Потом Энджи рассказала мне, какие события разворачивались на сцене.

Свет потускнел, «Городские Красавицы», оттанцевав вступление, ушли со сцены. Появились принцесса Мадлен и ее приятель Комптон Стайлз в сопровождении не поющих, а читающих с телесуфлера «Скоростных Трясучек», которые лишний раз объявили о своем предстоящем выходе:

– Ну что ж, без даль…

В этот момент занавес позади сцены раздвинулся, зазвучало барабанное «типпити-тап», затенькал рояль, дали полный свет и взревели духовые. «Шикарные Свингеры» готовились задать жару. На сцену упали лучи прожекторов и на середину, извиваясь, выскочил блистательный Скуп-пи. В зале раздались аплодисменты, Скуппи в ответ одарил публику голливудской улыбкой и подмигнул. Невдалеке от Скуппи Энджи заметила стойку, на которой были закреплены в ряд три тусклых черных шара размерами от крупного апельсина до небольшого лайма. Из кармана кремового смокинга Скуппи торчал маленький деревянный молоток с красной головкой.

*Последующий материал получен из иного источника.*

(** What is read holds no carriage return, and no character that is not in
    the file, the line feed apart. *)
Lemma universal_newlines_chars_below n :
  ∀ t c, length t ≤ n → c ∈ universal_newlines t →
    c ≠ CR ∧ (c = LF ∨ c ∈ t).
Proof.
  induction n as [|n IH]; intros t c Hlen.
  - destruct t; [|simpl in Hlen; lia]. by intros ?%elem_of_nil.
  - destruct t as [|a t]; [by intros ?%elem_of_nil|].
    simpl in Hlen. cbn [universal_newlines]. case_bool_decide as Ha.
    + intros [->|Hc]%elem_of_cons; [split; [by vm_compute|by left]|].
      destruct t as [|b t]; [by apply elem_of_nil in Hc|].
      simpl in Hlen. case_bool_decide as Hb.
      * destruct (IH t c) as [Hne [->|Hin]]; [lia|done| |];
          (split; [done|]); [by left|]. right. by do 2 right.
      * destruct (IH (b :: t) c) as [Hne [->|Hin]]; [simpl; lia|done| |];
          (split; [done|]); [by left|]. right. by right.
    + intros [->|Hc]%elem_of_cons; [split; [done|right; by left]|].
      destruct (IH t c) as [Hne [->|Hin]]; [lia|done| |];
        (split; [done|]); [by left|]. right. by right.
Qed.

Lemma universal_newlines_chars t c :
  c ∈ universal_newlines t → c ≠ CR ∧ (c = LF ∨ c ∈ t).
Proof. by apply (universal_newlines_chars_below (length t)). Qed.

Lemma split_after_LF_chars t l c : l ∈ split_after_LF t → c ∈ l → c ∈ t.
Proof.
  revert l. induction t as [|a t IH]; intros l; [by intros H%elem_of_nil|].
  cbn [split_after_LF]. case_bool_decide as Ha.
  - intros [->|Hl]%elem_of_cons Hc.
    + apply list_elem_of_singleton in Hc as ->. by left.
    + right. by eapply IH.
  - destruct (split_after_LF t) as [|l0 ls] eqn:Hread.
    + intros ->%list_elem_of_singleton Hc.
      apply list_elem_of_singleton in Hc as ->. by left.
    + intros [->|Hl]%elem_of_cons Hc.
      * apply elem_of_cons in Hc as [->|Hc]; [by left|].
        right. apply (IH l0); [by left|done].
      * right. apply (IH l); [by right|done].
Qed.

Lemma readlines_chars t l c :
  l ∈ readlines t → c ∈ l → c ≠ CR ∧ (c = LF ∨ c ∈ t).
Proof.
  intros Hl Hc. apply universal_newlines_chars.
  by eapply split_after_LF_chars.
Qed.

Lemma mask_uuid4s_chars s c : c ∈ mask_uuid4s s → c ∈ s ∨ c ∈ UUID_MASK.
Proof.
  intros H. rewrite mask_uuid4s_scan in H.
  apply list_elem_of_lookup_1 in H as [j Hj].
  destruct (Forall2_lookup_r _ _ _ _ _ (mask_scan_chars s) Hj)
    as (a & Ha & [->|Hmask]); [|by right].
  left. by eapply list_elem_of_lookup_2.
Qed.

(** No line that is written holds a carriage return. *)
Lemma normalize_readlines_no_CR text l :
  l ∈ normalize (readlines text) → CR ∉ l.
Proof.
  intros Hl. destruct (prepare_elem l (readlines text)) as (x & Hx & ->).
  { eapply elem_of_sublist; [done|apply normalize_sublist]. }
  intros [HCR|HCR]%mask_uuid4s_chars.
  - assert (CR ∈ x) as Hin
      by (eapply elem_of_prefix; [done|apply rdrop_while_prefix]).
    by destruct (readlines_chars _ _ _ Hx Hin) as [? _].
  - by pose proof (proj1 (Forall_forall _ _) mask_chars_not_space _ HCR).
Qed.

Lemma join_lines_chars ls c :
  c ∈ join_lines ls → c = LF ∨ ∃ l, l ∈ ls ∧ c ∈ l.
Proof.
  induction ls as [|l ls IH]; [by intros ?%elem_of_nil|].
  destruct ls as [|l2 ls].
  - cbn [join_lines]. intros Hc. right. exists l. split; [by left|done].
  - change (join_lines (l :: l2 :: ls))
      with (l ++ LF :: join_lines (l2 :: ls)).
    intros [Hc|[->|Hc]%elem_of_cons]%elem_of_app.
    + right. exists l. split; [by left|done].
    + by left.
    + destruct (IH Hc) as [->|(l' & Hl' & Hc')]; [by left|].
      right. exists l'. split; [by right|done].
Qed.

Lemma written_no_CR text :
  CR ∉ join_lines (normalize (readlines text)) ++ [LF].
Proof.
  intros [H|H%list_elem_of_singleton]%elem_of_app; [|by vm_compute in H].
  apply join_lines_chars in H as [H|(l & Hl & Hc)]; [by vm_compute in H|].
  by apply (normalize_readlines_no_CR text l).
Qed.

«Красавицы» снова вышли из-за кулис в усыпанных блестками плечастых пиджаках и начали выстраивать у ног музыкантов танцевальную фигуру.

Заиграли вступление, Скуппи затанцевал вокруг сфер, и со шкодливой улыбкой звякнул по каждой.

Энджи у меня не дура. Как только Скуппи появился на сцене, она заметила, что я не вернулся на место, и поняла: что-то происходит. Когда Скуппи стукнул, Энджи заткнула уши пальцами и успела заметить, как по головам сидящих будто прошла легкая рябь. Энджи описала это как массовый тик, которого, кажется, не заметил никто, кроме нее.

После этого Скуппи запел «Мигающий свет» – ретристский гимн, который мы слышали в «Готам-Клубе».

Он уже перешел к припеву, когда Энджи заметила в оркестровой яме какое-то непонятное волнение.

Сквозь рокот и перестук моторов, роторов, тросов и ползущих поршней мы с Николасом услышали где-то за спинами гул взволнованных голосов.

– Не испробовать ли второй? – спросил Николас, оглядываясь, как и я, через плечо.

Вся оркестровая яма, набитая удивленными музыкантами, опускалась к нам в дальний конец подвала. Похищенные напряженно оглядывали незнакомое помещение в поисках злодеев или пути к бегству.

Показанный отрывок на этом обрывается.